Description: This project shows you how to use the Ping utility at a Windows command prompt to test connectivity with another local computer and capture the exchange of ICMPv4 packets using the Wireshark packet analyzer.
- Open a command prompt window. (Use the Start menu search box or the Search box on the task bar. Type cmd and then press Enter.)
- At the command prompt, type ping and press Enter to view the available commandline parameters. Keep the command prompt window open while you follow the next steps to launch the Wireshark program.
- Start Wireshark. (In Windows 7, click the Start button, point to All Programs, and then click Wireshark. In Windows 10, click the Start button, click All apps, and then scroll down and click Wireshark in the menu. Alternately, use the Start menu search box [Windows 7] or the Search box on the taskbar [Windows 10], type Wireshark, and then click Wireshark in the resulting list.)

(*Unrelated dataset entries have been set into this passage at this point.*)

Definition pobj_to_ud (word_node : obj) : M World unit :=
  '(gov_node, prep_nodes) ← prep_chain word_node;
  match prep_nodes with
  | [] =>
      t ← getattr word_node text;
      print ("pobj without preps, word: " +:+ t)
  | prep_node :: _ =>
      l ← getattr gov_node lemma;
      no_copula ← (if String.eqb l "be"
                   then c ← make_copula word_node gov_node; ret (negb c)
                   else ret true);
      go_on ←
        (if no_copula : bool then
           pd ← getattr prep_node dependency_relation;
           relabelled ←
             (if String.eqb pd "prep" then
                p ← getattr gov_node upos;
                (if string_in p nominal
                 then setattr word_node with_dependency_relation "nmod"
                 else setattr word_node with_dependency_relation "obl");;
                ret true
              else if String.eqb pd "iobj" then
                setattr word_node with_dependency_relation "obl";; ret true
              else if String.eqb pd "agent" then
                setattr word_node with_dependency_relation "obl:agent";;
                ret true
              else
                gt ← getattr gov_node text;
                pd' ← getattr prep_node dependency_relation;
                pt ← getattr prep_node text;
                wt ← getattr word_node text;
                print ("Unknown dep from PREP in: " +:+ gt +:+ " <-" +:+ pd'
                       +:+ "- " +:+ pt +:+ " <-pobj- " +:+ wt);;
                ret false);
           if relabelled : bool then
             gi ← getattr gov_node index;
             setattr word_node with_governor gi;;
             setattr word_node with_governor_word gov_node;;
             ret true
           else ret false
         else ret true);
      if go_on : bool then
        for_each prep_nodes (λ prep_node,
          wi ← getattr word_node index;
          setattr prep_node with_governor wi;;
          setattr prep_node with_governor_word word_node;;
          setattr prep_node with_dependency_relation "case";;
          adv_node ← find_governed prep_node "advmod";
          match adv_node with
          | Some _ =>
              wi' ← getattr word_node index;
              setattr adv_node with_governor wi';;
              setattr adv_node with_governor_word word_node
          | None => ret tt
          end)
      else ret tt
  end.
(** The attribute initialisations of [__init__] (lines 71-84). *)
Definition init_fields (getenv : environ) : platform := {|
  openai_key := getenv "OPENAI_API_KEY";
  llama_key := getenv "LLAMA_API_KEY";
  google_keys := drop_falsy [getenv "GOOGLE_API_KEY";
                             getenv "GOOGLE_API_KEY_BACKUP";
                             getenv "GOOGLE_API_KEY_BACKUP2"];
  claude_key := getenv "CLAUDE_API_KEY";
  active_google_key := None;
  active_google_model := None;
  clients := ∅
|}.

Definition openai_placeholder : pystr := u "your-openai-key-here".

Definition setup_openai_client (w : world) : M bool :=
  p ← get_plat;
  match openai_key p with
  | Some k =>
      if negb (truthy (Some k)) || pystr_eqb k openai_placeholder then mret false
      else if openai_ctor_ok w k then set_client "openai" (OpenAIClient k);; mret true
      else mret false
  | None => mret false
  end.

Definition setup_claude_client (w : world) : M bool :=
  p ← get_plat;
  match claude_key p with
  | Some k =>
      if negb (truthy (Some k)) then mret false
      else if claude_ctor_ok w k then set_client "claude" (ClaudeClient k);; mret true
      else mret false
  | None => mret false
  end.

Definition model_names_to_try : list pystr :=
  [u "gemini-1.5-pro-latest"; u "gemini-1.5-pro"; u "gemini-pro"; u "gemini-1.0-pro"].

(** Inner loop [for model_name in model_names_to_try]; [true] when the
    method returned [True] from inside it. *)
Fixpoint try_models (w : world) (key : pystr) (names : list pystr) : M bool :=
  match names with
  | [] => mret false
  | model_name :: names' =>
      emit (EProbe key model_name);;
      if probe w key model_name then
        set_active_google_key (Some key);;
        set_active_google_model (Some model_name);;
        set_client "google" (GeminiModel key model_name);;
        mret true
      else try_models w key names'
  end.
(** * remo-python: the HTTP client of [remo/api.py]

    A shallow embedding of the URL builder, the session (login and
    authenticated requests), the upload progress tracker and the bulk upload
    pipeline, followed by the properties proved about them.

    Python strings are modelled as [string] (a sequence of bytes, the UTF-8
    encoding of the text): the characters the code looks for ([/], [,], [?])
    are ASCII, so searching for them byte by byte agrees with Python's search
    by code point. Python integers are [Z]. *)

From Stdlib Require Import ZArith List String Ascii Bool Lia.
From Stdlib Require Import Numbers.DecimalString.
From Stdlib Require Import Floats.PrimFloat Floats.FloatOps Floats.SpecFloat.
From Stdlib Require Import Numbers.Cyclic.Int63.Uint63.
Import ListNotations.

Set Warnings "-register-all".

Open Scope string_scope.
Open Scope Z_scope.

(* ================================================================== *)
(** * Python values and exceptions *)

(** The scalars that reach [_build_url] as path segments, as query values
    and as elements of a list query value: [None], [bool], [int] and [str].
    Other objects (floats, nested containers) are outside the model. *)
Inductive atom : Type :=
| ANone
| ABool (b : bool)
| AInt (n : Z)
| AStr (s : string).
(** The three writes at the end of the handler: the cache is reached only
    through a completed insert. *)
Lemma store_then_cache {A} row v (rest : M Cloud string A) c c' r :
  keeps rest ->
  kv_session_oid v = session_oid row ->
  (d1_insert i row;; kv_sessions_put i (stripe_session_id row) v;; rest) c = (c', r) ->
  written_through c c'.
Proof.
  intros Hrest Hoid. unfold d1_insert, kv_sessions_put, gets, modify.
  unfold mbind, M_bind, faulty.
  destruct (d1_insert_fault i) as [message|]; cbn.
  { intros [= <- _]. apply written_through_refl. }
  destruct (existsb _ (verification_sessions c)) eqn:Hfresh; cbn.
  { intros [= <- _]. apply written_through_refl. }
  assert (Hnew : forall r0, In r0 (verification_sessions c) ->
                   session_oid r0 <> session_oid row
                   /\ stripe_session_id r0 <> stripe_session_id row).
  { intros r0 Hin.
    assert (Hr0 : String.eqb (session_oid r0) (session_oid row)
                  || String.eqb (stripe_session_id r0) (stripe_session_id row)
                  = false).
    { destruct (_ || _) eqn:Hb; [|reflexivity].
      rewrite <- Hfresh. symmetry. apply existsb_exists. exists r0. auto. }
    apply orb_false_iff in Hr0 as [H1 H2].
    apply String.eqb_neq in H1, H2. auto. }
  destruct (kv_sessions_fault i) as [message|]; cbn.
  { intros [= <- _]. left. split; [reflexivity|]. right. exists row. split; auto. }
  intros E. apply Hrest in E. cbn in E. destruct E as [E1 E2].
  right. exists row, v.
  split; [split; [exact E2 | exact Hnew] | split; [exact E1 | exact Hoid]].
Qed.

Lemma handle_written_through c c' r :
  handle env i c = (c', r) -> written_through c c'.
Proof.
  unfold handle. revert c c' r.
  apply written_through_after.
  { destruct (request_body i); [apply keeps_ret | apply keeps_throw]. }
  intros body.
  apply written_through_after.
  { destruct (healthcare_context body); [|apply keeps_ret].
    destruct (code_is "SA" (country_code body));
      [apply keeps_validateSaudiFacility | apply keeps_ret]. }
  intros facilityValid.
  destruct (negb facilityValid).
  { intros c c' r [= <- _]. apply written_through_refl. }
  apply written_through_after.
  { destruct (national_context body); [|apply keeps_ret].
    destruct (code_is "SD" (country_code body));
      [apply keeps_validateSudanWilaya | apply keeps_ret]. }
  intros wilayaValid.
  destruct (negb wilayaValid).
  { intros c c' r [= <- _]. apply written_through_refl. }
  apply written_through_after; [apply keeps_stripe_fetch|].
  intros stripeResponse.
  destruct (negb (s_ok stripeResponse)).
  { intros c c' r [= <- _]. apply written_through_refl. }
  apply written_through_after; [apply keeps_stripe_json|].
  intros stripeSession c c' r.
  apply (store_then_cache
           {| session_oid := sessionOID (BRAINSAIT_OID_ROOT env) (country_code body) (now i);
              stripe_session_id := id stripeSession;
              session_status := "created";
              country_context := or_else (country_code body) "US";
              session_data :=
                {| sd_type := type body;
                   sd_return_url := return_url body;
                   sd_healthcare_context := healthcare_context body;
                   sd_national_context := national_context body;
                   sd_metadata := metadata body |};
              expires_at := expiry i |}).
  - apply keeps_bind; [|intros ?; apply keeps_ret].
    apply keeps_when, keeps_kv_neural_put.
  - reflexivity.
Qed.

Lemma written_through_backed c c' :
  written_through c c' -> cache_backed c -> cache_backed c'.
Proof.
  intros [[Hs Hr]|(row & v & [Hr _] & Hs & Hoid)] Hc key v' Hkey.
  - rewrite Hs in Hkey. destruct (Hc _ _ Hkey) as (row & Hin & Hrow).
    exists row. split; [|exact Hrow].
    destruct Hr as [->|[row' [-> _]]]; [|apply in_or_app]; auto.
  - rewrite Hs in Hkey. rewrite Hr.
    destruct (decide (stripe_session_id row = key)) as [<-|Hne].
    + rewrite lookup_insert_eq in Hkey. injection Hkey as <-.
      exists row. split; [apply in_or_app; right; left; reflexivity | auto].
    + rewrite lookup_insert_ne in Hkey by exact Hne.
      destruct (Hc _ _ Hkey) as (row' & Hin & Hrow).
      exists row'. split; [apply in_or_app; auto | exact Hrow].
Qed.

Lemma appended_distinct c c' row :
  appended c c' row -> oids_distinct c -> oids_distinct c'.
Proof.
  intros [Hr Hnew] Hd. unfold oids_distinct in *.
  rewrite Hr, fmap_app. apply NoDup_app.
  split; [exact Hd|]. split; [|apply NoDup_singleton].
  intros oid Hold Hrow. apply list_elem_of_singleton in Hrow. subst oid.
  apply list_elem_of_fmap in Hold as (r & Hoid & Hin).
  apply list_elem_of_In in Hin. destruct (Hnew r Hin) as [Hne _]. auto.
Qed.

Lemma written_through_distinct c c' :
  written_through c c' -> oids_distinct c -> oids_distinct c'.
Proof.
  intros [[_ [Hr|[row Hr]]]|(row & v & Hr & _)] Hd.
  - unfold oids_distinct in *. rewrite Hr. exact Hd.
  - eapply appended_distinct; eauto.
  - eapply appended_distinct; eauto.
Qed.

Lemma onRequestPost_written_through c :
  written_through c (fst (onRequestPost env i c)).
Proof.
  unfold onRequestPost.
  destruct (handle env i c) as [c' [message|response]] eqn:E;
    apply handle_written_through in E; exact E.
Qed.

End Storage.

Section HandlerClaims.

Import Oid Api.

Lemma find_nothing {A} (f : A -> bool) (l : list A) :
  (forall x, In x l -> f x = false) -> List.find f l = None.
Proof.
  induction l as [|x l IH]; cbn; [reflexivity|].
  intros H. rewrite (H x) by auto. apply IH. auto.
Qed.

Lemma truthy_nonempty code : code <> "" -> truthy (Some code) = true.
Proof.
  intros H. unfold truthy. apply negb_true_iff, String.eqb_neq. exact H.
Qed.

(** Unfolds one run of the handler down to its case analysis. *)
Ltac run_handler :=
  unfold onRequestPost, handle, validateSaudiFacility, validateSudanWilaya,
    select_facility, select_wilaya, faulty, gets, throw;
  unfold mbind, M_bind, mret, M_ret.

(** C6.  A request for Sudan whose wilaya code has no active row, or for
    Saudi Arabia whose facility code has no row that is both active and
    certified, is answered with status 400 while the registry tables can
    be queried; the handler returns before it calls the identity provider
    and leaves every store as it found it (no provider request, no session
    row, no cache entry). *)
Theorem C6_bad_regional_code_rejected env i c body error :
  request_body i = Some body ->
  d1_select_fault i = None ->
  bad_regional_code c body error ->
  onRequestPost env i c = (c, reply 400 error None).
Proof.
  intros Hbody Hdb [(Hcc & -> & nc & code & Hnc & Hcode & Hne & Hrows)
                   |(Hcc & -> & hc & code & Hhc & Hcode & Hne & Hrows)].
  - assert (Hfind : List.find (fun r => String.eqb (wilaya_code r) code
                                         && wilaya_is_active r)
                              (sudan_wilayas c) = None).
    { apply find_nothing. intros r Hin.
      destruct (String.eqb_spec (wilaya_code r) code) as [E|]; [|reflexivity].
      cbn. eauto. }
    run_handler. rewrite Hbody, Hcc, Hnc, Hcode.
    change (code_is "SA" (Some "SD")) with false.
    change (code_is "SD" (Some "SD")) with true.
    rewrite (truthy_nonempty code Hne), Hdb. cbn.
    destruct (healthcare_context body); cbn; rewrite Hfind; reflexivity.
  - assert (Hfind : List.find (fun r => String.eqb (facility_code r) code
                                         && facility_is_active r
                                         && nphies_certified r)
                              (healthcare_facilities c) = None).
    { apply find_nothing. intros r Hin. rewrite <- andb_assoc.
      destruct (String.eqb_spec (facility_code r) code) as [E|]; [|reflexivity].
      cbn. eauto. }
    run_handler. rewrite Hbody, Hcc, Hhc, Hcode.
    change (code_is "SA" (Some "SA")) with true.
    rewrite (truthy_nonempty code Hne), Hdb. cbn.
    rewrite Hfind. reflexivity.
Qed.

Lemma C6_unknown_wilaya_witness :
  onRequestPost production (arriving (sudanRequest "SD99") 1700000000000 "vs_1")
                seeded
  = (seeded, reply 400 "Invalid Sudan wilaya" None).
Proof.
  apply (C6_bad_regional_code_rejected production
           (arriving (sudanRequest "SD99") 1700000000000 "vs_1")
           seeded (sudanRequest "SD99") "Invalid Sudan wilaya");
    [reflexivity | reflexivity |].
  left. split; [reflexivity|]. split; [reflexivity|].
  exists {| sudanNationalId := Some "19900101-1234";
            ministryCode := None;
            wilayaCode := Some "SD99" |}, "SD99".
  repeat split; [discriminate|].
  intros r [<-|[<-|[]]]; [discriminate | reflexivity].
Defined.

(** C9.  One run of the handler either leaves the session cache as it
    was, or has first appended the session's row to the durable table and
    then cached that same session under the row's provider id: no run
    writes the cache without its insert having completed.  So a cache whose
    every entry has its durable row still has that property afterwards. *)
Theorem C9_cache_only_after_durable_insert env i c :
  cache_backed c ->
  written_through c (fst (onRequestPost env i c))
  /\ cache_backed (fst (onRequestPost env i c)).
Proof.
  intros Hc.
  pose proof (onRequestPost_written_through env i c) as W.
  split; [exact W | exact (written_through_backed _ _ W Hc)].
Qed.

Lemma C9_cache_only_after_durable_insert_witness :
  let c' := fst (onRequestPost production
                   (arriving (sudanRequest "SD01") 1700000000000 "vs_1") seeded) in
  written_through seeded c' /\ cache_backed c'.
Proof.
  apply (C9_cache_only_after_durable_insert production
           (arriving (sudanRequest "SD01") 1700000000000 "vs_1") seeded).
  intros key v H. unfold seeded in H. cbn [SESSIONS] in H.
  rewrite lookup_empty in H. discriminate.
Defined.

(** The two ways the cache write is skipped, and the one way it happens,
    on the small deployment. *)
Example insert_fails_cache_untouched :
  let r := onRequestPost production
             (insert_down (arriving (sudanRequest "SD01") 1700000000000 "vs_1")
                          "D1_ERROR: no such table")
             seeded in
  status (snd r) = 500
  /\ verification_sessions (fst r) = []
  /\ SESSIONS (fst r) = ∅
  /\ length (provider_calls (fst r)) = 1%nat.
Proof. cbv zeta. repeat split; vm_compute; reflexivity. Qed.

Example insert_succeeds_cache_written :
  let r := onRequestPost production
             (arriving (sudanRequest "SD01") 1700000000000 "vs_1") seeded in
  status (snd r) = 200
  /\ stripe_session_id <$> verification_sessions (fst r) = ["vs_1"]
  /\ kv_session_oid <$> SESSIONS (fst r) !! "vs_1"
     = Some "1.3.6.1.4.1.61026.1.729.1700000000000".
Proof. cbv zeta. repeat split; vm_compute; reflexivity. Qed.

End HandlerClaims.

(** ** Identifiers of distinct sessions *)

Section IdentifierClaims.

Import Oid.

(** C7 (code defect).  Two different create-session requests for the same
    country that reach the handler in the same millisecond are given the
    same identifier, although the repository describes the identifier as
    unique and declares its column UNIQUE.  Handled side by side, both are
    answered 200 with that identifier.  Handled one after the other, the
    second is sent to the provider under the identifier of the first, and
    only then fails on the durable table's uniqueness constraint: the
    answer is 500, the table still holds one row, and the provider has
    been asked for two sessions. *)
Theorem C7_same_millisecond_same_oid :
  let first := Api.arriving (Api.saudiRequest "document" "KSA001")
                            1700000000000 "vs_1" in
  let second := Api.arriving (Api.saudiRequest "id_number" "KSA001")
                             1700000000000 "vs_2" in
  let r1 := Api.onRequestPost Api.production first Api.seeded in
  let r2 := Api.onRequestPost Api.production second Api.seeded in
  let r2' := Api.onRequestPost Api.production second (fst r1) in
  Api.request_body first <> Api.request_body second
  /\ Api.status (snd r1) = 200
  /\ Api.status (snd r2) = 200
  /\ Api.oid_of (snd r1) = Some "1.3.6.1.4.1.61026.1.682.1700000000000"
  /\ Api.oid_of (snd r2) = Api.oid_of (snd r1)
  /\ Api.oid_sent <$> Api.provider_calls (fst r2')
     = [Api.oid_of (snd r1); Api.oid_of (snd r1)]
  /\ Api.status (snd r2') = 500
  /\ Api.stripe_session_id <$> Api.verification_sessions (fst r2') = ["vs_1"].
Proof.
  cbv zeta. split; [discriminate|].
  repeat split; vm_compute; reflexivity.
Qed.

- Click Capture on the menu bar, and then click Options.
- Select the active interface, which is likely the Local Area Connection, and then click the Start button. (There may be more than one interface, and this is okay.)
- Switch to the command prompt window by clicking its icon on the Windows taskbar, or use Alt+Tab to make the command prompt window active. (If you have other applications or windows open, you may have to press Alt+Tab several times to select the command prompt window.)
- Type ping ip_address, where ip_address is the address of another device on the network. (You can use the arp -a command to get the IP address of another computer or device on your network, if needed.) You should have some packets in your Wireshark trace buffer.
- Do not close the command prompt window. Click the Wireshark icon on the taskbar, or use Alt+Tab to make the Wireshark window active.
- Click Capture on the menu bar, and then click the Stop button to stop Wireshark from capturing any more packets, or just click the Stop button on the main toolbar.
- Scroll through the packets you captured in your trace buffer. You should see several ICMP Echo Request and ICMP Echo Reply packets. Because no filter was applied before running this capture, you may have other students’ traffic in your buffer as well as your own.
- To save the captured packets as a trace file (for future reference), click File, then click Save As. Using the “Save in” drop-down list at the top of the dialog box, navigate to a folder on your computer where you can save a data file. Enter ch05_MyPing-ICMP in the File name field. Select Wireshark/…-pcapng from the “Save as type” drop-down list to save it in the .pcapng format. Click Save.
- Close Wireshark and the command prompt window.